例えば、10キロのワンコで1日1本のササミジャーキー約60g(=60kcal)をあげている犬とあげていない犬の1回当たりのフードのカロリーは以下となりました。
- おやつをあげる場合
(DER630-ささみ60)÷2回=285kcal - おやつをあげない場合
DER630÷2回=312kcal
各メーカーで微妙に違うDER
ドッグフードの給与量は、以上のように犬のDERを算出して導き出されます。しかし、各ドッグフードメーカーが同じ計算式を用いているわけではありません。
例えば、某社10歳以上用のドライフードには、350kcal/100g、10キロの小型犬に与える分量は175gとなっています。このフードの1g当たりのカロリーは3.5kcal。175gのカロリーは3.5×175=612.5kcalとなります。
以上で算出した10キロの犬の1日のエネルギー要求量(DER)630kcalなので17.5kcal違います。当記事で出したDERは資料元の日本ヒルズ・コルゲート社式で、某社10歳以上のドッグフードは別の会社。

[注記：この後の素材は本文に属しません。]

Definition navigate (s : S) (path : StatePath) (current : Object) (component : PathComponent) :
    result TreeError Object :=
  match current, component with
  | ONode (NMap m), Key key =>
      child_id ← ok_or (PathNotFound (display path)) (m !! key);
      load_object s child_id
  | ONode (NList items), Index idx =>
      child_id ← ok_or (IndexOutOfBounds idx (len items)) (nth_id items idx);
      load_object s child_id
  | ONode (NMap _), Index _ => Err (TypeMismatch (display path) "list" "map")
  | ONode (NList _), Key _ => Err (TypeMismatch (display path) "map" "list")
  | OAtom _, _ => Err (CannotNavigateAtom (display path))
  | _, _ => Err (PathNotFound (display path))
  end.

Fixpoint navigate_all (s : S) (path : StatePath) (current : Object)
    (components : list PathComponent) : result TreeError Object :=
  match components with
  | [] => Ok current
  | c :: cs => next ← navigate s path current c; navigate_all s path next cs
  end.

Definition tree_get (s : S) (root : ObjectId) (path : StatePath) : result TreeError Object :=
  root_obj ← load_object s root;
  navigate_all s path root_obj path.

(** [set_recursive] on the components from [depth] on. *)
Fixpoint set_recursive (current : Object) (components : list PathComponent) (depth : N)
    (value_id : ObjectId) : T Object :=
  match components with
  | [] => reading (λ s, load_object s value_id)
  | component :: rest =>
      let descend child :=
        new_child ← set_recursive child rest (depth + 1)%N value_id;
        store_object new_child in
      match current, component with
      | ONode (NMap m), Key key =>
          child_value_id ←
            match rest with
            | [] => mret value_id
            | _ =>
                child ← match m !! key with
                        | Some child_id => reading (λ s, load_object s child_id)
                        | None => mret empty_map
                        end;
                descend child
            end;
          mret (mk_map (<[key := child_value_id]> m))
      | ONode (NList items), Index idx =>
          match nth_id items idx with
          | None => throw (IndexOutOfBounds idx (len items))
          | Some item =>
              child_value_id ←
                match rest with
                | [] => mret value_id
                | _ =>
                    child ← reading (λ s, load_object s item);
                    descend child
                end;
              mret (mk_list (<[N.to_nat idx := child_value_id]> items))
          end
      | OAtom ANull, Key key =>
          match rest with
          | [] => mret (mk_map {[ key := value_id ]})
          | _ =>
              child_id ← descend empty_map;
              mret (mk_map {[ key := child_id ]})
          end
      | OAtom a, _ =>
          throw (TypeMismatch ("at depth " +:+ pretty depth) "map or list"
                   ("a " +:+ atom_kind a +:+ " value"))
      | _, _ =>
          throw (TypeMismatch ("at depth " +:+ pretty depth) "map or list" "incompatible type")
      end
  end.
(** The level-at-a-time overlay is invisible: with fuel for the objects
    stored, loading terminates and rendering through it, whole or capped, is
    rendering straight from the store, errors for missing objects included. *)
Theorem overlay_equivalence m fuel o depth :
  size m + 1 < fuel →
  tree_to_json fuel (reads_of m) o = to_json fuel (reads_of m) o ∧
  tree_to_json_capped fuel (reads_of m) o depth = to_json_capped (reads_of m) o depth.
Proof.
  intros Hf. unfold tree_to_json, tree_to_json_capped, load.
  split.
  - destruct (load_reads m [o] ALL_LEVELS fuel Hf) as (objects & -> & Ho). simpl.
    apply to_json_ext. intros i. by apply prefetched_reads.
  - destruct (load_reads m [o] (N.of_nat depth) fuel Hf) as (objects & -> & Ho). simpl.
    apply to_json_capped_ext. intros i. by apply prefetched_reads.
Qed.

(** A capped rendering is the full rendering with every container at the
    cap replaced by the summary of its keys or its length. *)
Theorem capped_is_truncated m fuel o j depth :
  size m + 1 < fuel → tree_to_json fuel (reads_of m) o = Ok j →
  tree_to_json_capped fuel (reads_of m) o depth = Ok (cap_json depth j).
Proof.
  intros Hf. destruct (load_reads m [o] ALL_LEVELS fuel Hf) as (objects & Hl & Ho).
  destruct (load_reads m [o] (N.of_nat depth) fuel Hf) as (objects' & Hl' & Ho').
  unfold tree_to_json, tree_to_json_capped, load. rw Hl Hl' /=.
  rw (to_json_ext _ _ (reads_of m)); [|by intros; apply prefetched_reads].
  rw (to_json_capped_ext _ (reads_of m)); [|by intros; apply prefetched_reads].
  apply to_json_cap.
Qed.

(** C37: reading many paths a level at a time is reading each by itself: the
    value of every path that leads somewhere, nothing for the others, and an
    error exactly when an object along one of the paths is missing. *)
Theorem tree_get_many_spec m root root_obj paths :
  m !! root = Some root_obj →
  match tree_get_many (reads_of m) root paths with
  | Ok rs => rs = value_at m root <$> paths ∧ stored_to m root paths (deepest paths)
  | Err e => missing_on m root paths e
  end.
Proof.
  intros Hr. unfold tree_get_many.
  change (map_err TStorage (reads_of m root)) with (Ok (m !! root) : result TreeError (option Object)).
  rw Hr. cbn [mbind result_bind ok_or].
  assert (stored_to m root paths 0) as H0.
  { intros p j i _ Hj. assert (j = 0) as -> by lia. rw take_0. intros [= <-]. eauto. }
  pose proof (get_levels_reads m root paths (deepest paths) 0 H0) as Hl.
  assert ((λ p, value_at m root (take 0 p)) <$> paths = replicate (length paths) (Some root_obj)) as <-.
  { clear -Hr. induction paths as [|p paths IH]; [done|]. csimpl. unfold value_at at 1.
    by rw take_0 /= Hr IH. }
  destruct (get_levels _ _ _ _ _) as [rs|e]; [|done]. destruct Hl as [-> Hs]. split; [|done].
  simpl. clear -paths. assert (∀ p, p ∈ paths → length p ≤ deepest paths) as Hd by apply deepest_le.
  revert Hd. generalize (deepest paths). intros n Hd.
  induction paths as [|p paths IH]; [done|]. csimpl.
  rw take_ge; [|apply Hd; by left]. f_equal. apply IH. intros q Hq. apply Hd. by right.
Qed.

Section witnesses.
Import Plain.

Definition sample_json : Json :=
  JObject [("a", JArray [JNumber (PosInt 7); JNull]); ("b", JObject [("c", JString "x")])].

Lemma json_roundtrip_witness :
  ∃ r s' o, json_to_tree sample_json mem_new = (Ok r, s') ∧ contents s' !! r = Some o ∧
    tree_to_json 20 (get_object s') o = Ok sample_json.
Proof.
  destruct (json_roundtrip mem_new sample_json) as (r & s' & o & Hrun & _ & Ho & Hback).
  - intros i x Hx. simpl in Hx. by rewrite lookup_empty in Hx.
  - simpl. split_and!; try done; repeat (constructor || set_solver).
  - exists r, s', o. split_and!; [done..|]. apply Hback; [simpl; lia|].
    assert (s' = (json_to_tree sample_json mem_new).2) as -> by by rw Hrun.
    apply Nat.ltb_lt. by vm_compute.
Defined.

Definition deep_store : gmap ObjectId Object := sample [leaf; inner; tree_root].

Lemma overlay_equivalence_witness :
  tree_to_json 6 (reads_of deep_store) tree_root = to_json 6 (reads_of deep_store) tree_root ∧
  to_json 6 (reads_of deep_store) tree_root =
    Ok (JObject [("a", JObject [("x", JString "v")]); ("n", JString "v")]).
Proof.
  split; [|by vm_compute].
  apply (overlay_equivalence deep_store 6 tree_root 0). apply Nat.ltb_lt. by vm_compute.
Defined.

Lemma capped_is_truncated_witness :
  tree_to_json_capped 6 (reads_of deep_store) tree_root 1 =
  Ok (JObject [("a", JObject [("_keys", JArray [JString "x"]); ("_truncated", JBool true)]);
               ("n", JString "v")]).
Proof.
  rw (capped_is_truncated deep_store 6 tree_root
    (JObject [("a", JObject [("x", JString "v")]); ("n", JString "v")]) 1); [done| |by vm_compute].
  apply Nat.ltb_lt. by vm_compute.
Defined.

Lemma tree_get_many_spec_witness :
  tree_get_many (reads_of deep_store) (oid_of tree_root)
    [[Key "a"; Key "x"]; [Key "z"]; []] = Ok [Some leaf; None; Some tree_root].
Proof.
  pose proof (tree_get_many_spec deep_store (oid_of tree_root) tree_root
    [[Key "a"; Key "x"]; [Key "z"]; []]) as H.
  destruct (tree_get_many _ _ _) as [rs|e] eqn:Hrun; [|exfalso; revert Hrun; by vm_compute].
  destruct H as [-> _]; [by vm_compute|]. by vm_compute.
Defined.
End witnesses.
(* ===== verification/Specs.v ===== *)
(** * Specs: speculative execution

    Models [agentstategraph/src/speculation.rs]: the manager of open
    speculations, each a fork of a state root whose objects go straight to the
    shared store, and the overlay a speculation reads through. The process-wide
    handle counter is part of the manager's state. *)
From S2P Require Import Prelude Objects Paths Json Intents Commits Stores Diffs Memory Trees.

Definition SpecHandle : Type := N.

Definition spec_handle_display (h : SpecHandle) : string := "spec-" +:+ pretty h.

Definition MAX_LIVE_SPECULATIONS : nat := 1024.

Record Speculation := {
  spec_label : option string;
  spec_base_ref : string;
  spec_base_root : ObjectId;
  spec_current_root : ObjectId;
  spec_overlay : gmap ObjectId Object;
}.

Record SpeculationManager := {
  specs : gmap SpecHandle Speculation;
  next_spec_id : N;
}.

Record SpecComparisonEntry := {
  entry_handle : SpecHandle;
  entry_label : option string;
  diff_from_base : list DiffOp;
}.

Record SpecComparison := {
  comparison_base_ref : string;
  comparison_entries : list SpecComparisonEntry;
}.

Inductive SpecError : Type :=
  | SpecNotFound (h : SpecHandle)
  | TooMany (live max : nat)
  | SpecTree (e : TreeError)
  | SpecStorage (e : StorageError).

#[export] Instance SpecError_eq_dec : EqDecision SpecError.
Proof. solve_decision. Defined.

Definition spec_error_code (e : SpecError) : string :=
  match e with
  | SpecNotFound _ => "speculation_not_found"
  | TooMany _ _ => "too_many_speculations"
  | SpecTree e => tree_error_code e
  | SpecStorage e => storage_error_code e
  end.

Definition specs_new : SpeculationManager := {| specs := ∅; next_spec_id := 1 |}.

Definition set_specs (mgr : SpeculationManager) (x : gmap SpecHandle Speculation) :
    SpeculationManager := {| specs := x; next_spec_id := next_spec_id mgr |}.

Definition spec_with_root (sp : Speculation) (root : ObjectId) : Speculation := {|
  spec_label := spec_label sp; spec_base_ref := spec_base_ref sp;
  spec_base_root := spec_base_root sp; spec_current_root := root;
  spec_overlay := spec_overlay sp |}.

Definition spec_create (base_ref : string) (base_root : ObjectId) (label : option string) :
    stateful SpeculationManager SpecError SpecHandle := λ mgr,
  if bool_decide (MAX_LIVE_SPECULATIONS ≤ size (specs mgr))
  then (Err (TooMany (size (specs mgr)) MAX_LIVE_SPECULATIONS), mgr)
  else
    let handle := next_spec_id mgr in
    let spec := {| spec_label := label; spec_base_ref := base_ref; spec_base_root := base_root;
                   spec_current_root := base_root; spec_overlay := ∅ |} in
    (Ok handle, {| specs := <[handle := spec]> (specs mgr);
                   next_spec_id := (handle + 1) mod 2 ^ 64 |}).

Definition find_spec (mgr : SpeculationManager) (h : SpecHandle) : result SpecError Speculation :=
  ok_or (SpecNotFound h) (specs mgr !! h).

したがって、ドッグフードの給与量にこのような差が生じるようです。
ドッグフードを変えるときはカロリー計算を
飼い主側としては、各社で同じDER算出式を採用してもらい、カロリー表示を徹底してもらいたいところですが…。
みなさんも愛犬のドッグフードを変えるとき、ライフステージが変わったとき、太ってきたとき、痩せてきたときは、改めて「犬に必要な1日当たりのカロリー(DER)」を参考にドッグフードやおやつを調整してください。